Respondent therefore could not have
issued the prescription on the basis of
the report.
With respect to K.B. (whose interview
with a DI is described above),
Respondent also maintained that a
report for an MRI which had been done
ten months earlier, see RX 15, at G0190;
established that the hydrocodone
prescription he issued was appropriate.
Tr. 467. Respondent then testified that
Respondent ‘‘had been on Toradol and
Ultram and had not received results.’’
Id. Continuing, Respondent stated that
‘‘[s]he also had gotten Lortab it seems.
If you look at G0195, in the middle
where it says 2/19/04, it says renewed
her Lortab and Flexeril.’’ Id. at 467–68.

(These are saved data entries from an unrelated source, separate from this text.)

(** * gotoon: the TOON encoder, embedded in Rocq

    A shallow embedding of the encoder of [k8scat/gotoon]
    (constants.go, primitives.go, writer.go, normalize.go, types.go,
    encoders.go, toon.go) together with the properties of its
    quoting rules, header grammar and array strategies.

    Go strings are byte sequences: they are modelled by [string]
    (a list of 8-bit [ascii] characters).  Go's [int] lengths and depths
    are never negative here and are modelled by [nat]; the one [int]
    that a caller controls, [EncodeOptions.Indent], is a [Z]. *)

From Stdlib Require Import List String Ascii Bool Arith ZArith Lia.
From Stdlib Require Import DecimalString Permutation Sorted Mergesort Orders.
From Stdlib Require Import SpecFloat.
Import ListNotations.

Local Open Scope list_scope.
Local Open Scope string_scope.

(** ** constants.go *)

Definition ListItemMarker : string := "-".
Definition ListItemPrefix : string := "- ".

Definition Comma : string := ",".
Definition Colon : string := ":".
Definition Space : string := " ".
Definition Pipe : string := "|".
Definition Tab : string := String (ascii_of_nat 9) "".

Definition OpenBracket : string := "[".
Definition CloseBracket : string := "]".
Definition OpenBrace : string := "{".
Definition CloseBrace : string := "}".

Definition NullLiteral : string := "null".
Definition TrueLiteral : string := "true".
Definition FalseLiteral : string := "false".

Definition Backslash : string := "\".
Definition DoubleQuote : string := String (ascii_of_nat 34) "".
Definition Newline : string := String (ascii_of_nat 10) "".
Definition CarriageReturn : string := String (ascii_of_nat 13) "".

Definition DelimiterComma : string := ",".
Definition DelimiterTab : string := Tab.
Definition DelimiterPipe : string := "|".

Definition DefaultDelimiter : string := DelimiterComma.

(** ** The parts of Go's standard library the encoder calls *)

Module GoStrings.

(** [strings.HasPrefix]. *)
Definition HasPrefix (s pre : string) : bool := String.prefix pre s.

(** [strings.Contains]: [substr] occurs somewhere in [s]. *)
Fixpoint Contains (s substr : string) : bool :=
  if String.prefix substr s then true
  else match s with
       | EmptyString => false
       | String _ s' => Contains s' substr
       end.

(** Membership of a byte in a set of bytes given as a string. *)
Fixpoint mem_byte (c : ascii) (chars : string) : bool :=
  match chars with
  | EmptyString => false
  | String c' rest => Ascii.eqb c c' || mem_byte c rest
  end.

(** [strings.ContainsAny] for a set of ASCII characters: UTF-8 never
    uses an ASCII byte inside a multi-byte sequence, so the search is
    a search on bytes. *)
Fixpoint ContainsAny (s chars : string) : bool :=
  match s with
  | EmptyString => false
  | String c s' => mem_byte c chars || ContainsAny s' chars
  end.

(** [strings.ReplaceAll s old new] for a non-empty [old]: the
    non-overlapping occurrences of [old], found left to right, are
    replaced by [new].  [skip] counts the bytes of a matched
    occurrence that are still to be dropped. *)
Fixpoint replace_from (old new : string) (skip : nat) (s : string) : string :=
  match s with
  | EmptyString => EmptyString
  | String c s' =>
      match skip with
      | S k => replace_from old new k s'
      | O =>
          if String.prefix old s
          then new ++ replace_from old new (String.length old - 1) s'
          else String c (replace_from old new 0 s')
      end
  end.

Definition ReplaceAll (s old new : string) : string :=
  replace_from old new 0 s.

(** [strings.Join]. *)
Definition Join (elems : list string) (sep : string) : string :=
  String.concat sep elems.

(** [count] copies of [s]. *)
Fixpoint repeat_string (s : string) (count : nat) : string :=
  match count with
  | O => EmptyString
  | S n => s ++ repeat_string s n
  end.

(** The UTF-8 encodings of the runes for which [unicode.IsSpace]
    holds: the six ASCII spaces, U+0085, U+00A0, U+1680,
    U+2000..U+200A, U+2028, U+2029, U+202F, U+205F and U+3000. *)
Definition bytes (l : list nat) : list ascii := map ascii_of_nat l.

Definition space_runes : list (list ascii) :=
  map bytes
    [ [9]; [10]; [11]; [12]; [13]; [32];
      [194; 133]; [194; 160]; [225; 154; 128];
      [226; 128; 128]; [226; 128; 129]; [226; 128; 130]; [226; 128; 131];
      [226; 128; 132]; [226; 128; 133]; [226; 128; 134]; [226; 128; 135];
      [226; 128; 136]; [226; 128; 137]; [226; 128; 138];
      [226; 128; 168]; [226; 128; 169]; [226; 128; 175];
      [226; 129; 159]; [227; 128; 128] ].

Fixpoint starts_with (pre l : list ascii) : bool :=
  match pre, l with
  | [], _ => true
  | _ :: _, [] => false
  | a :: pre', b :: l' => Ascii.eqb a b && starts_with pre' l'
  end.

(** Length in bytes of the space rune [l] starts with, 0 when it
    starts with none. *)
Definition leading_space (runes : list (list ascii)) (l : list ascii) : nat :=
  match find (fun r => starts_with r l) runes with
  | Some r => List.length r
  | None => 0
  end.

Fixpoint trim_front (runes : list (list ascii)) (steps : nat) (l : list ascii)
  : list ascii :=
  match steps with
  | O => l
  | S n =>
      match leading_space runes l with
      | O => l
      | k => trim_front runes n (skipn k l)
      end
  end.

(** [strings.TrimSpace]: the leading and the trailing space runes are
    removed.  The trailing ones are found as the leading ones of the
    reversed string: a space rune's last bytes are never the end of
    another valid encoding. *)
Definition TrimSpace (s : string) : string :=
  let l := list_ascii_of_string s in
  let front := trim_front space_runes (List.length l) l in
  let back :=
    trim_front (map (@rev ascii) space_runes) (List.length front) (rev front) in
  string_of_list_ascii (rev back).

End GoStrings.

Module GoSort.

(** [sort.Strings]: ascending order of the byte-wise lexicographic
    comparison of Go's [<] on strings. *)
Module StringOrder <: TotalLeBool.
Definition t := string.
Definition leb := String.leb.
Definition leb_total
  : forall a1 a2, leb a1 a2 = true \/ leb a2 a1 = true := String.leb_total.
End StringOrder.

Module StringSort := Sort StringOrder.

Definition Strings (keys : list string) : list string := StringSort.sort keys.

End GoSort.

Module GoRegexp.

(** Regular expressions over bytes, with character classes. *)
Inductive regex : Type :=
| Void : regex
| Eps : regex
| Class : (ascii -> bool) -> regex
| Cat : regex -> regex -> regex
| Alt : regex -> regex -> regex
| Star : regex -> regex.
(** * Blueboat [Server]: a shallow embedding of [server/Server.ts]

    The development models the parts of the [Server] class that keep the
    per-process bookkeeping ([registerRoom], [onRoomMade], [onRoomDisposed]),
    relay broker messages into the local event emitter ([spawnPubSub]) and
    drain the rooms at exit ([shutdown], [gracefullyShutdown]).

    JavaScript strings are sequences of UTF-16 code units, values are the
    dynamically typed values of the language, and effectful code runs in a
    small monad that threads the server state and the trace of observable
    effects and distinguishes the ways in which a piece of code can complete
    (normally, by [return], by [throw], by ending the process, or by never
    being resumed after an [await]). *)

From Stdlib Require Import List Bool Arith ZArith NArith Lia String Ascii.
Import ListNotations.

Set Implicit Arguments.
Set Warnings "-register-all".

(* ================================================================== *)
(** ** JavaScript strings and values *)

Module JS.

(** A string is a list of UTF-16 code units. *)
Definition code_unit := N.
Definition jsstring := list code_unit.

(** Literals of the source, written as Rocq strings. *)
Definition lit (s : string) : jsstring :=
  List.map N_of_ascii (list_ascii_of_string s).

(** Strict equality [===] on two strings: same code units, in order. *)
Fixpoint str_eqb (a b : jsstring) : bool :=
  match a, b with
  | [], [] => true
  | x :: a', y :: b' => N.eqb x y && str_eqb a' b'
  | _, _ => false
  end.

(** The values of the language.  [JNumber neg c e] is the decimal
    [(-1)^neg * c * 10^e] a JSON text denotes, before it is rounded to a
    double.  [JHost r] stands for a function, a class or another host
    object, known by its identity only. *)
Inductive JSValue : Type :=
| JUndefined
| JNull
| JBool (b : bool)
| JNumber (neg : bool) (coeff : N) (exp10 : Z)
| JString (s : jsstring)
| JArray (elems : list JSValue)
| JObject (members : list (jsstring * JSValue))
| JHost (ref : N).

(** Does the decimal [c * 10^e] round to a double other than zero?  The
    smallest positive double is [2^-1074]; under round-to-nearest-even a
    value rounds to zero exactly when it is at most [2^-1075]. *)
Definition rounds_to_nonzero (c : N) (e : Z) : bool :=
  if N.eqb c 0 then false
  else if (0 <=? e)%Z then true
  else (10 ^ (- e) <? Z.of_N c * 2 ^ 1075)%Z.

(** [ToBoolean]. *)
Definition truthy (v : JSValue) : bool :=
  match v with
  | JUndefined | JNull => false
  | JBool b => b
  | JNumber _ c e => rounds_to_nonzero c e
  | JString s => match s with [] => false | _ :: _ => true end
  | JArray _ | JObject _ | JHost _ => true
  end.

(** [arr.includes(v)] on an array of strings: [SameValueZero] relates a
    string only to a string with the same code units. *)
Definition includes (arr : list jsstring) (v : JSValue) : bool :=
  match v with
  | JString s => existsb (str_eqb s) arr
  | _ => false
  end.

(** The errors that matter here: the two the runtime raises in the bridge,
    and whatever a room's hook throws or rejects with (never inspected by
    the server). *)
Inductive JSError : Type :=
| SyntaxError
| TypeError
| HostError.

(** First binding of a key in a member list. *)
Fixpoint lookup (k : jsstring) (m : list (jsstring * JSValue)) : option JSValue :=
  match m with
  | [] => None
  | (k', v) :: m' => if str_eqb k k' then Some v else lookup k m'
  end.

(** [o[k] = v] on a plain object: an existing key keeps its place. *)
Fixpoint assign (k : jsstring) (v : JSValue) (m : list (jsstring * JSValue))
  : list (jsstring * JSValue) :=
  match m with
  | [] => [(k, v)]
  | (k', v') :: m' =>
      if str_eqb k k' then (k', v) :: m' else (k', v') :: assign k v m'
  end.

(** Property read [v.k] for one of the names the bridge reads ([room],
    [client], [action], [data]): none of them lives on a prototype, so
    every value but an object that has the key gives [undefined];
    [null] and [undefined] have no properties and raise [TypeError]. *)
Definition get (v : JSValue) (k : jsstring) : JSError + JSValue :=
  match v with
  | JUndefined | JNull => inl TypeError
  | JObject m => inr (match lookup k m with Some x => x | None => JUndefined end)
  | _ => inr JUndefined
  end.

End JS.
Import JS.

(* ================================================================== *)
(** ** [JSON.parse] *)

Module JSON.

Definition is_ws (c : code_unit) : bool :=
  N.eqb c 9 || N.eqb c 10 || N.eqb c 13 || N.eqb c 32.

Fixpoint skip_ws (s : jsstring) : jsstring :=
  match s with
  | c :: r => if is_ws c then skip_ws r else s
  | [] => []
  end.

Definition is_digit (c : code_unit) : bool := N.leb 48 c && N.leb c 57.

Definition hex_digit (c : code_unit) : option N :=
  if N.leb 48 c && N.leb c 57 then Some (c - 48)%N
  else if N.leb 65 c && N.leb c 70 then Some (c - 55)%N
  else if N.leb 97 c && N.leb c 102 then Some (c - 87)%N
  else None.

Definition hex4 (a b c d : code_unit) : option code_unit :=
  match hex_digit a, hex_digit b, hex_digit c, hex_digit d with
  | Some x, Some y, Some z, Some w => Some (((x * 16 + y) * 16 + z) * 16 + w)%N
  | _, _, _, _ => None
  end.

(** The code unit an escape letter stands for. *)
Definition simple_escape (c : code_unit) : option code_unit :=
  if N.eqb c 34 then Some 34%N          (* quotation mark *)
  else if N.eqb c 92 then Some 92%N     (* reverse solidus *)
  else if N.eqb c 47 then Some 47%N     (* solidus *)
  else if N.eqb c 98 then Some 8%N      (* b: backspace *)
  else if N.eqb c 102 then Some 12%N    (* f: form feed *)
  else if N.eqb c 110 then Some 10%N    (* n: line feed *)
  else if N.eqb c 114 then Some 13%N    (* r: carriage return *)
  else if N.eqb c 116 then Some 9%N     (* t: tab *)
  else None.

(** The characters of a string after its opening quote, up to and
    including the closing one. *)
Fixpoint string_body (s acc : jsstring) : option (jsstring * jsstring) :=
  match s with
  | [] => None
  | c :: r =>
      if N.eqb c 34 then Some (rev acc, r)
      else if N.eqb c 92 then
        match r with
        | [] => None
        | e :: r1 =>
            if N.eqb e 117 then
              match r1 with
              | h1 :: h2 :: h3 :: h4 :: r2 =>
                  match hex4 h1 h2 h3 h4 with
                  | Some u => string_body r2 (u :: acc)
                  | None => None
                  end
              | _ => None
              end
            else
              match simple_escape e with
              | Some u => string_body r1 (u :: acc)
              | None => None
              end
        end
      else if N.ltb c 32 then None
      else string_body r (c :: acc)
  end.

(** A maximal run of decimal digits: its value, its length, the rest. *)
Fixpoint digits (s : jsstring) (acc : N) (n : nat) : N * nat * jsstring :=
  match s with
  | c :: r => if is_digit c then digits r (acc * 10 + (c - 48))%N (S n)
              else (acc, n, s)
  | [] => (acc, n, [])
  end.

(** [int]: a single [0], or a digit from 1 to 9 followed by digits. *)
Definition int_part (s : jsstring) : option (N * jsstring) :=
  match s with
  | c :: r =>
      if N.eqb c 48 then Some (0%N, r)
      else if is_digit c then
        let '(v, _, r') := digits r (c - 48)%N 0 in Some (v, r')
      else None
  | [] => None
  end.

(** [frac]: nothing, or a dot and at least one digit.  Returns the
    coefficient extended by the fraction digits and their number. *)
Definition frac_part (c : N) (s : jsstring) : option (N * nat * jsstring) :=
  match s with
  | d :: r =>
      if N.eqb d 46 then
        match digits r c 0 with
        | (_, O, _) => None
        | (c', n, r') => Some (c', n, r')
        end
      else Some (c, O, s)
  | [] => Some (c, O, [])
  end.

(** [exp]: nothing, or [e]/[E], an optional sign and at least one digit. *)
Definition exp_part (s : jsstring) : option (Z * jsstring) :=
  match s with
  | x :: r =>
      if N.eqb x 101 || N.eqb x 69 then
        let '(sgn, r0) :=
          match r with
          | y :: r' => if N.eqb y 45 then (true, r')
                       else if N.eqb y 43 then (false, r')
                       else (false, r)
          | [] => (false, r)
          end in
        match digits r0 0 0 with
        | (_, O, _) => None
        | (v, _, r1) => Some (if sgn then (- Z.of_N v)%Z else Z.of_N v, r1)
        end
      else Some (0%Z, s)
  | [] => Some (0%Z, [])
  end.

Definition number (s : jsstring) : option (JSValue * jsstring) :=
  let '(neg, s0) :=
    match s with
    | c :: r => if N.eqb c 45 then (true, r) else (false, s)
    | [] => (false, s)
    end in
  match int_part s0 with
  | None => None
  | Some (i, s1) =>
      match frac_part i s1 with
      | None => None
      | Some (c, nfrac, s2) =>
          match exp_part s2 with
          | None => None
          | Some (e, s3) => Some (JNumber neg c (e - Z.of_nat nfrac), s3)
          end
      end
  end.

(** [strip p s]: [s] without its prefix [p], when it has it. *)
Fixpoint strip (p s : jsstring) : option jsstring :=
  match p, s with
  | [], _ => Some s
  | x :: p', y :: s' => if N.eqb x y then strip p' s' else None
  | _ :: _, [] => None
  end.

(** Result of a parser that runs on fuel. *)
Inductive presult : Type :=
| POk (v : JSValue) (rest : jsstring)
| PErr
| PFuel.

Notably, both pages G0194 and
G0195, which appear to contain
progress notes of various visits K.B.
made to an orthopedic clinic between
January 15, 2003, and November 29,
2004, have the notations: ‘‘Record
Received on 1/31/05,’’ and ‘‘Verified on
1/31/05 By MW.’’ RX 15, at G0194–95.
Moreover, each page has a header
indicating that it was faxed on January
31, 2005. See id. As found above,
Respondent issued the prescription to
K.B. on December 15, 2004,
approximately six weeks before these
documents were faxed to Liberty. GX
21. Here again, Respondent could not
have relied on the documents when he
issued the prescription to K.B.,
notwithstanding his testimony that ‘‘we
would require’’ a physical exam. Tr.
459.15
15 As found above, Respondent never spoke with
K.B. Tr. 140. During the period she was obtaining
controlled substances from Liberty, K.B. was under
the care of another physician; K.B., however, never
told the latter physician that she was receiving
drugs from Liberty. Id. at 122, 142–43.
Respondent maintained that Liberty was ‘‘unable
to provide all the records’’ because of problems it
was having with its ‘‘IT person.’’ Tr. 410. However,
the files for some of the patients appear extensive,
see RXs 3 (22 pages), 5 (18 pages), 6 (64 pages), 7
(17 pages), & 14 (23 pages), thus prompting the
question of why Liberty was able to provide so
much documentation for these patients but not for
some of the others. Moreover, the patient files
indicate that the patients almost always faxed or
mailed their records to Liberty. Thus, even if the
records were scanned into Liberty’s computer
system, Respondent offered no evidence to establish
what happened to the original records. Finally,
there is no evidence that Respondent requested a
subpoena for the records. While the ALJ apparently
found that Respondent credibly testified that he did
not receive all of the information he requested, ALJ
Dec. at 13 n.3., I conclude that the patient files
Respondent introduced into evidence fairly reflect
the patient files as obtained by Liberty.
The ALJ further reasoned that Respondent’s
testimony supported ‘‘the requirement that [he]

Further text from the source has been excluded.